So how is this done in ext2/3 with directory indexes, Daniel? Are there
any papers available, or would I have to decifer the source?
--
Ragnar Kj?rstad
Big Storage
Ragnar Kj?rstad wrote:
>
>
>So, I think the _only_ way to get the optimal performance for a growing
>directory is to do allocation and ordering by creating-time.
>
>
We could set the key to the starting packing locality plus starting name
hash, check to see if object with that key already exists, and then if
it does already exist we use a generation counter as originally planned
(though now it must start at some number large enough to avoid collision
with the previous technique, which can happen because generation
counters soak up some bits). This way in most practical situations (the
99% case where you don't have lots of files all created with the same
name in the same directory and renamed to a variety of other things) we
win performance-wise. For the 1% case, we can merely perform as well as
we do now. Comments? Maybe this could work..... Hate being slower
than ext2 at ANYTHING.....;-)
I wonder if Daniel is showing that the cost of our having to slide a
whole node sideways for every directory entry insertion is significant.

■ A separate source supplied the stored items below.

Lemma in_omap {A B} (f : A → option B) l b : In b (omap f l) ↔ ∃ a, In a l ∧ f a = Some b.
Proof.
  rewrite <- list_elem_of_In, list_elem_of_omap. split; intros (a & Ha & Hf); exists a;
    by rewrite ?list_elem_of_In in *.
Qed.

Lemma jstate_parse_inv s st : jstate_parse s = Some st → s = jstate_as_str st.
Proof.
  unfold jstate_parse.
  repeat match goal with |- (if (?a =t? ?b) then _ else _) = _ → _ =>
    destruct (String.eqb_spec a b) as [->|]; [by intros [= <-]|] end.
  done.
Qed.
Lemma jstate_parse_as_str st : jstate_parse (jstate_as_str st) = Some st.
Proof. by destruct st. Qed.

Section acks.
Context `{Chrono} `{JsonText}.

Record entry_reads (r : OdooRow) (e : JournalEntry) : Prop := {
  er_id : dj_id (je_job e) = o_job_id r;
  er_type : dj_job_type (je_job e) = o_job_type r;
  er_state : p_state (o_progress r) = jstate_as_str (je_state e);
  er_result : optional_json (p_result (o_progress r)) = Some (je_result e);
  er_code : je_error_code e = p_error_code (o_progress r);
  er_text : je_error_text e = p_error_text (o_progress r);
  er_acked : je_acked e = negb (o_acked r =? 0);
  er_report : je_report e = report_from_code (o_report r);
}.
Lemma row_to_entry_reads r e : row_to_entry r = Some e → entry_reads r e.
Proof.
  unfold row_to_entry, mbind, option_bind. intros Hr. repeat case_match; simplify_eq/=.
  split; simpl; try done. by apply jstate_parse_inv.
Qed.

Lemma report_owed_code c : bool_decide (report_from_code c = ROwed) = (c =? 1).
Proof. unfold report_from_code. destruct (c =? 1); [done|]. by destruct (c =? 2). Qed.

(** The SQL filter and [owed_ack] agree. *)
Lemma owed_ack_row r e :
  row_to_entry r = Some e → (is_Some (owed_ack e) ↔ ack_owed_row r = true).
Proof.
  intros [_ _ Hst _ _ _ Ha Hrep]%row_to_entry_reads. unfold owed_ack, ack_owed_row.
  rewrite Hst, Ha, Hrep, report_owed_code.
  destruct (je_state e), (o_acked r =? 0), (o_report r =? 1); simpl; split; try done; by intros [? [=]].
Qed.

Lemma in_sorted_page {A} (key : A → Z) p l a :
  In a (order_by_id key (List.filter p l)) ↔ In a l ∧ p a = true.
Proof. by rewrite in_order_by_id, filter_In. Qed.

Lemma owed_acks_ok s acks s' :
  owed_acks s = (Ok acks, s') →
  conn s' = conn s ∧ ∃ entries,
    mapM row_to_entry (order_by_id o_job_id (List.filter ack_owed_row (device_jobs (conn s))))
      = Some entries
    ∧ acks = map (λ c, AckAuthorized (c_job_id c) (default VNull (c_auth_result c ≫= json_from_str)))
               (order_by_id c_job_id (List.filter (owed_card_auth (conn s)) (card_payments (conn s))))
             ++ omap owed_ack entries.
Proof.
  unfold owed_acks, owed_card_auth_acks. intros Hr. ok_step Hr. ok_step E. ok_step Hr. ok_step Hr.
  apply engine_ok in E0 as (E0 & _), E1 as (E1 & _). apply query_ok in E as [-> E].
  apply query_mapped_ok in E2 as [Hm E2]. injection Hr as <- <-.
  assert (conn s1 = conn s) as Es1 by congruence.
  split; [congruence|]. rewrite E1, E, E0 in Hm. rewrite E0. eauto.
Qed.

Lemma omap_sorted {A B} (f : A → option B) (ka : A → Z) (kb : B → Z) l :
  (∀ a b, f a = Some b → kb b = ka a) →
  StronglySorted (λ a b, ka a ≤ ka b) l → StronglySorted (λ a b, kb a ≤ kb b) (omap f l).
Proof.
  intros Hk. induction 1 as [|a l Hs IH Hf]; simpl; [constructor|].
  destruct (f a) as [b|] eqn:E; [|done]. constructor; [done|].
  apply Forall_forall. intros b' Hb'. apply list_elem_of_In, in_omap in Hb' as (a' & Ha' & Hf').
  rewrite (Hk _ _ E), (Hk _ _ Hf'). rewrite Forall_forall in Hf. apply Hf. by apply list_elem_of_In.
Qed.
Lemma mapM_sorted {A B} (f : A → option B) (ka : A → Z) (kb : B → Z) l l' :
  (∀ a b, f a = Some b → kb b = ka a) → mapM f l = Some l' →
  StronglySorted (λ a b, ka a ≤ ka b) l → StronglySorted (λ a b, kb a ≤ kb b) l'.
Proof.
  intros Hk Hm%mapM_Some. induction Hm as [|a b l l' Hab Hm IH]; [constructor|].
  intros [Hs Hf]%StronglySorted_inv. constructor; [auto|].
  apply Forall_forall. intros b' Hb'. rewrite (Hk _ _ Hab).
  apply list_elem_of_lookup in Hb' as [i Hi].
  destruct (Forall2_lookup_r _ _ _ _ _ Hm Hi) as (a' & Ha' & Hf'). rewrite (Hk _ _ Hf').
  rewrite Forall_forall in Hf. apply Hf. by eapply list_elem_of_lookup_2.
Qed.
Lemma owed_ack_id e a : owed_ack e = Some a → ack_job_id a = dj_id (je_job e).
Proof. unfold owed_ack. repeat case_match; intros; simplify_eq/=; done. Qed.
End acks.

(** ** A round of acks *)

Section round.
Context `{Chrono} `{JsonText}.

(** The statement [mark_accepted] runs. *)
Definition accept_tables (ts : string) (ack : AckRequest) (note : string) (d : JTables) : JTables :=
  match ack with
  | AckIndeterminate j _ => fst (update_table ODOO_TABLE (row_in ODOO_TABLE j ["indeterminate"])
      (λ r : OdooRow, set_odoo (touch ts (o_progress r)) (o_acked r) (o_ack_note r) 2 r) d)
  | AckAuthorized j _ =>
    let st := if starts_with "refused:" note then AUTH_REFUSED else AUTH_ACCEPTED in
    fst (update_cards (λ r, card_by_job j r && (c_auth_ack r =? AUTH_OWED))
      (λ r, set_card_auth (c_authorized_at r) (c_trans_seq r) (c_auth_result r) st (Some note) r) d)
  | other => fst (update_table ODOO_TABLE (row_in ODOO_TABLE (ack_job_id other) FINAL_JOB_STATES)
      (λ r : OdooRow, set_odoo (touch ts (o_progress r)) 1 (Some note) (o_report r) r) d)
  end.

Lemma update_row_quiet ctx t row states f s :
  quiet s → ∃ b, update_row ctx t row states f s
                 = (Ok b, with_conn s (fst (update_table t (row_in t row states) f (conn s)))).
Proof.
  intros Hq. unfold update_row, mbind, M_bind. rewrite execute_quiet by done. simpl. eauto.
Qed.

Lemma mark_accepted_quiet ack note c :
  quiet (journal c) →
  ∃ ts c', mark_accepted ack note c = (Ok tt, c') ∧ quiet (journal c')
    ∧ conn (journal c') = accept_tables ts ack note (conn (journal c)).
Proof.
  intros Hq. unfold mark_accepted.
  destruct ack as [j v|j code text|j reason|j|j v];
    first [exists (to_rfc3339 (clock (journal c) (ticks (journal c)))) | exists ""];
    unfold mbind at 1, M_bind at 1, on_journal at 1, zoom at 1;
    try unfold mark_acked, mark_reported, now_text, mbind, M_bind; rewrite ?utc_now_run; simpl.
  1,2,3,4: match goal with |- context [update_row ?ctx ?t ?row ?states ?f ?s] =>
    destruct (update_row_quiet ctx t row states f s) as [b ->]; [done|] end; simpl; eauto.
  unfold mark_card_auth_acked, mbind, M_bind. rewrite execute_quiet by done. simpl. eauto.
Qed.

(** Every owed row has its ack among those still to be answered. *)
Definition outstanding (d : JTables) (acks : list AckRequest) : Prop :=
  (∀ r, In r (device_jobs d) → ack_owed_row r = true → ∃ a, In a acks ∧ ack_job_id a = o_job_id r ∧
     match a with
     | AckIndeterminate _ _ => p_state (o_progress r) = "indeterminate"
     | AckAuthorized _ _ => False
     | _ => final_state (o_progress r) = true
     end)
  ∧ (∀ c, In c (card_payments d) → owed_card_auth d c = true →
     ∃ v, In (AckAuthorized (c_job_id c) v) acks).

Lemma find_map_same {A} (p : A → bool) (f : A → A) l :
  (∀ a, p (f a) = p a) → List.find p (map f l) = f <$> List.find p l.
Proof.
  intros Hp. induction l as [|a l IH]; simpl; [done|]. rewrite Hp. by destruct (p a).
Qed.

Lemma joined_state_map (f : OdooRow → OdooRow) d c :
  (∀ r, o_job_id (f r) = o_job_id r) →
  (∀ r, p_state (o_progress (f r)) = p_state (o_progress r)) →
  joined_state (put_device_jobs (map f (device_jobs d)) d) c = joined_state d c.
Proof.
  intros Hid Hst. unfold joined_state. simpl. rewrite find_map_same.
  - destruct (List.find _ _) as [r|]; simpl; [|done]. by rewrite Hst.
  - intros r. unfold odoo_by_id. by rewrite Hid.
Qed.

Lemma final_owed r : final_state (o_progress r) = true → ack_owed_row r = (o_acked r =? 0).
Proof.
  intros Hf. unfold ack_owed_row. fold (final_state (o_progress r)). rewrite Hf. simpl.
  apply final_state_spec in Hf as [ -> | -> ]; simpl; by rewrite orb_false_r.
Qed.
Lemma indeterminate_owed r :
  p_state (o_progress r) = "indeterminate" → ack_owed_row r = (o_report r =? 1).
Proof. intros Hs. unfold ack_owed_row. by rewrite Hs. Qed.

(** An update of the job rows that settles those of one ack. *)
Lemma outstanding_rows ack acks (p : OdooRow → bool) (f : OdooRow → OdooRow) d :
  (∀ r, o_job_id (f r) = o_job_id r) →
  (∀ r, p_state (o_progress (f r)) = p_state (o_progress r)) →
  (∀ r, p r = true → ack_owed_row (f r) = false) →
  (∀ r, ack_job_id ack = o_job_id r →
     match ack with
     | AckIndeterminate _ _ => p_state (o_progress r) = "indeterminate"
     | AckAuthorized _ _ => False
     | _ => final_state (o_progress r) = true
     end → p r = true) →
  (∀ j v, ack ≠ AckAuthorized j v) →
  outstanding d (ack :: acks) →
  outstanding (fst (update_table ODOO_TABLE p f d)) acks.
Proof.
  intros Hid Hst Hset Hhit Hna [Ho Hc]. split.
  - simpl. intros r' Hr'. apply in_map_iff in Hr' as [r [<- Hin]]. destruct (p r) eqn:Hp.
    + intros Hr. by rewrite Hset in Hr.
    + intros Hr. destruct (Ho r Hin Hr) as (a & [<-|Ha] & Hi & Hk); [|by eauto].
      by rewrite (Hhit r Hi Hk) in Hp.
  - simpl. intros c Hin Hcd. assert (owed_card_auth d c = true) as Hd.
    { rewrite <- Hcd. unfold owed_card_auth. f_equal. f_equal.
      rewrite (joined_state_map (λ r, if p r then f r else r)); [done|..];
        intros r; destruct (p r); auto. }
    destruct (Hc c Hin Hd) as [v [Heq|Hv]]; [by destruct (Hna _ _ Heq)|by eauto].
Qed.
(* ===== verification/Floats.v ===== *)
(** * [f64]

    Rust's [f64] is IEEE 754 binary64: the Standard Library's [spec_float] at
    precision 53 and exponent bound 1024, whose operations round to nearest
    even.  On it: the conversions the sources use, decimal parsing (correctly
    rounded), [Display] (the shortest decimal that reads back, the nearest of
    those) and [{:.1}] (the exact value rounded half to even). *)

From Stdlib Require Import ZArith Ascii String Floats.SpecFloat.
From S2P Require Import Prelude RustStd Text Json.
#[local] Open Scope Z_scope.

Definition f64 : Type := spec_float.

Definition f64_zero : f64 := S754_zero false.
Definition f64_add : f64 → f64 → f64 := SFadd 53 1024.
Definition f64_sub : f64 → f64 → f64 := SFsub 53 1024.
Definition f64_mul : f64 → f64 → f64 := SFmul 53 1024.
Definition f64_div : f64 → f64 → f64 := SFdiv 53 1024.
Definition f64_abs : f64 → f64 := SFabs.
Definition f64_ltb : f64 → f64 → bool := SFltb.
Definition f64_leb : f64 → f64 → bool := SFleb.
Definition f64_eqb : f64 → f64 → bool := SFeqb.
Definition is_finite (x : f64) : bool :=
  match x with S754_finite _ _ _ | S754_zero _ => true | _ => false end.

(** [m * 2^e], rounded: [f64::from(n)] and [n as f64] at [e = 0]. *)
Definition f64_of (m e : Z) : f64 := binary_normalize 53 1024 m e false.
Definition f64_of_Z (n : Z) : f64 := f64_of n 0.
(** [Value::as_f64] *)
Definition as_f64 (v : Value) : option f64 :=
  match v with
  | VNumber (NInt z) => Some (f64_of_Z z)
  | VNumber (NFloat m e) => Some (f64_of m e)
  | _ => None
  end.

(** [± n * 10^e], rounded once. *)
Definition f64_of_decimal (neg : bool) (n e : Z) : f64 :=
  match n with
  | Z0 => S754_zero neg
  | _ =>
    if 0 <=? e then binary_round_aux 53 1024 neg (n * 10 ^ e) 0 loc_Exact
    else let '(q, ez, l) := SFdiv_core_binary 53 1024 n 0 (10 ^ (- e)) 0 in
         binary_round_aux 53 1024 neg q ez l
  end.

(** ** [str::parse::<f64>] *)

(** The leading digits: their value, how many, and what follows. *)
Fixpoint take_digits (acc n : Z) (cs : list Z) : Z * Z * list Z :=
  match cs with
  | c :: cs' => if is_ascii_digit c then take_digits (acc * 10 + (c - 48)) (n + 1) cs'
                else (acc, n, cs)
  | [] => (acc, n, [])
  end.
Definition parse_exponent (cs : list Z) : option Z :=
  match cs with
  | [] => Some 0
  | c :: r =>
    if (c =? 101) || (c =? 69) then
      let '(neg, ds) := match r with
                        | s :: r' => if s =? 45 then (true, r') else if s =? 43 then (false, r')
                                     else (false, r)
                        | [] => (false, [])
                        end in
      match parse_digits ds with
      | Some n => Some (if neg : bool then - n else n)
      | None => None
      end
    else None
  end.
Definition parse_number (neg : bool) (cs : list Z) : option f64 :=
  let '(a, na, r) := take_digits 0 0 cs in
  let '(b, nb, r) := match r with
                     | c :: r' => if c =? 46 then take_digits a 0 r' else (a, 0, r)
                     | [] => (a, 0, [])
                     end in
  if na + nb =? 0 then None
  else match parse_exponent r with
       | Some e => Some (f64_of_decimal neg b (e - nb))
       | None => None
       end.
Definition chars_of (s : string) : list Z := chars s.
Definition parse_inf_nan (neg : bool) (cs : list Z) : option f64 :=
  let w := map to_ascii_lowercase cs in
  if bool_decide (w = chars_of "inf") || bool_decide (w = chars_of "infinity")
  then Some (S754_infinity neg)
  else if bool_decide (w = chars_of "nan") then Some S754_nan else None.
Definition parse_f64 (cs : list Z) : option f64 :=
  let '(neg, r) := match cs with
                   | c :: r => if c =? 45 then (true, r) else if c =? 43 then (false, r)
                               else (false, cs)
                   | [] => (false, [])
                   end in
  match parse_number neg r with Some x => Some x | None => parse_inf_nan neg r end.

(** ** Printing *)

(** The exact value [m * 2^e * 10^k] as a fraction. *)
Definition scaled (m e k : Z) : Z * Z :=
  let num := m * 2 ^ Z.max 0 e * 10 ^ Z.max 0 k in
  let den := 2 ^ Z.max 0 (- e) * 10 ^ Z.max 0 (- k) in
  (num, den).
(** The decimal exponent: the least [k] in reach with [m * 2^e < 10^k]; the search
    starts at an estimate from the binary one, at most four below. *)
Fixpoint decimal_exponent (fuel : nat) (m e k : Z) : Z :=
  match fuel with
  | O => k
  | S f => let '(num, den) := scaled m e (- k) in
           if num <? den then k else decimal_exponent f m e (k + 1)
  end.
(** The digits of the shortest decimal that reads back as [m * 2^e], and the
    power of ten they count. *)
Fixpoint shortest (fuel : nat) (m e k n : Z) : Z * Z :=
  let '(num, den) := scaled m e (n - k) in
  let lo := num / den in
  let reads d := f64_eqb (f64_of_decimal false d (k - n)) (S754_finite false (Z.to_pos m) e) in
  let nearer_hi := den <? 2 * (num - lo * den) in
  match fuel with
  | O => (lo, k - n)
  | S f =>
    if nearer_hi && reads (lo + 1) then (lo + 1, k - n)
    else if reads lo then (lo, k - n)
    else if reads (lo + 1) then (lo + 1, k - n)
    else shortest f m e k (n + 1)
  end.
Fixpoint zeros (n : nat) : string := match n with O => "" | S n' => "0" +:+ zeros n' end.
Fixpoint strip_zeros (fuel : nat) (d x : Z) : Z * Z :=
  match fuel with
  | O => (d, x)
  | S f => if (d mod 10 =? 0) && negb (d =? 0) then strip_zeros f (d / 10) (x + 1) else (d, x)
  end.
(** [d * 10^x] without an exponent. *)
Definition plain_decimal (d x : Z) : string :=
  if 0 <=? x then z_to_string d +:+ zeros (Z.to_nat x)
  else
    let ds := z_to_string d in
    let pad := zeros (Z.to_nat (1 - x - Z.of_nat (String.length ds))) in
    let all := pad +:+ ds in
    let cut := (String.length all - Z.to_nat (- x))%nat in
    String.substring 0 cut all +:+ "." +:+ String.substring cut (Z.to_nat (- x)) all.

(** [impl Display for f64] *)
Definition f64_to_string (x : f64) : string :=
  match x with
  | S754_nan => "NaN"
  | S754_infinity s => if s then "-inf" else "inf"
  | S754_zero s => if s then "-0" else "0"
  | S754_finite s m e =>
    let k := decimal_exponent 4 (Zpos m) e ((Z.log2 (Zpos m) + e) * 30103 / 100000 - 1) in
    let '(d, x) := shortest 17 (Zpos m) e k 1 in
    let '(d, x) := strip_zeros 20 d x in
    (if s then "-" else "") +:+ plain_decimal d x
  end.

(** [{:.1}] of a finite number. *)
Definition round_half_even (num den : Z) : Z :=
  let q := num / den in
  match Z.compare (2 * (num - q * den)) den with
  | Lt => q
  | Gt => q + 1
  | Eq => if Z.even q then q else q + 1
  end.
Definition fixed1 (x : f64) : string :=
  match x with
  | S754_finite s m e =>
    let '(num, den) := scaled (Zpos m) e 1 in
    let d := round_half_even num den in
    (if s then "-" else "") +:+ z_to_string (d / 10) +:+ "." +:+ z_to_string (d mod 10)
  | S754_zero s => (if s then "-" else "") +:+ "0.0"
  | S754_infinity s => if s then "-inf" else "inf"
  | S754_nan => "NaN"
  end.

(** ** [f64::round] (half away from zero) and [as u32] (saturating) *)

Definition round_half_away (num den : Z) : Z := (2 * num + den) / (2 * den).
Definition f64_round (x : f64) : f64 :=
  match x with
  | S754_finite s m e =>
    let '(num, den) := scaled (Zpos m) e 0 in
    match round_half_away num den with
    | Z0 => S754_zero s
    | n => f64_of (if s then - n else n) 0
    end
  | _ => x
  end.
(** The integer part. *)
Definition f64_trunc (x : f64) : Z :=
  match x with
  | S754_finite s m e =>
    let '(num, den) := scaled (Zpos m) e 0 in if s then - (num / den) else num / den
  | _ => 0
  end.
Definition saturate (lo hi : Z) (x : f64) : Z :=
  match x with
  | S754_infinity s => if s then lo else hi
  | S754_nan => 0
  | _ => Z.max lo (Z.min hi (f64_trunc x))
  end.
Definition f64_as_u32 : f64 → Z := saturate 0 (2 ^ 32 - 1).
Definition f64_as_i64 : f64 → Z := saturate (- 2 ^ 63) (2 ^ 63 - 1).
(** [x.max(0.0)] (a NaN gives the other operand). *)
Definition f64_max_zero (x : f64) : f64 :=
  match x with
  | S754_nan => f64_zero
  | _ => if f64_ltb x f64_zero then f64_zero else x
  end.
(** [f.fract() == 0.0] *)
Definition is_whole (x : f64) : bool :=
  match x with
  | S754_finite s m e => let '(num, den) := scaled (Zpos m) e 0 in num mod den =? 0
  | S754_zero _ => true
  | _ => false
  end.

(** A decimal literal of the sources. *)
Definition lit (n e : Z) : f64 := f64_of_decimal false n e.

Lemma f64_as_u32_range x : 0 ≤ f64_as_u32 x < 2 ^ 32.
Proof. unfold f64_as_u32, saturate. destruct x as [| [] | |]; lia. Qed.

Example print_72_7 : f64_to_string (lit 727 (-1)) = "72.7".
Proof. vm_compute. reflexivity. Qed.
Example print_110 : f64_to_string (lit 1100 (-1)) = "110".
Proof. vm_compute. reflexivity. Qed.
Example print_595_32 : (f64_to_string <$> parse_f64 (chars "595.320007")) = Some "595.320007".
Proof. vm_compute. reflexivity. Qed.
Example print_small : (f64_to_string <$> parse_f64 (chars "-1e-7")) = Some "-0.0000001".
Proof. vm_compute. reflexivity. Qed.
Example print_third : f64_to_string (f64_div (f64_of_Z 1) (f64_of_Z 3)) = "0.3333333333333333".
Proof. vm_compute. reflexivity. Qed.
Example fixed_half_even : (fixed1 (lit 25 (-2)), fixed1 (lit 35 (-2)), fixed1 (lit 1999 (-2)))
  = ("0.2", "0.3", "20.0").
Proof. vm_compute. reflexivity. Qed.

I'd better wait for some benchmarks before concluding. Leaving
airholes in directories is one of those optimizations we are putting off
until after v4 is very stable (which means fully coded;-) ).
Daniel, you didn't mention though whether leaking collision bits is a
problem for Htrees. Is it? Do you need to rehash every so often to
solve it? Or it is rare enough that the performance cost can be ignored?
Interesting work you do Daniel, good work.
Hans
Daniel Phillips wrote:
>
>By the way, we can trivially shrink every inode by 6 bytes, right now, with:
>
>- __u32 i_faddr;
>- __u8 i_frag_no;
>- __u8 i_frag_size;
>
>--
>Daniel
>-
>To unsubscribe from this list: send the line "unsubscribe linux-kernel" in
>the body of a message to [email protected]
>More majordomo info at http://vger.kernel.org/majordomo-info.html
>Please read the FAQ at http://www.tux.org/lkml/
>
>
Using a union of filesystems, that might not even be compiled into the
kernel or as modules, in struct inode is just..... bad.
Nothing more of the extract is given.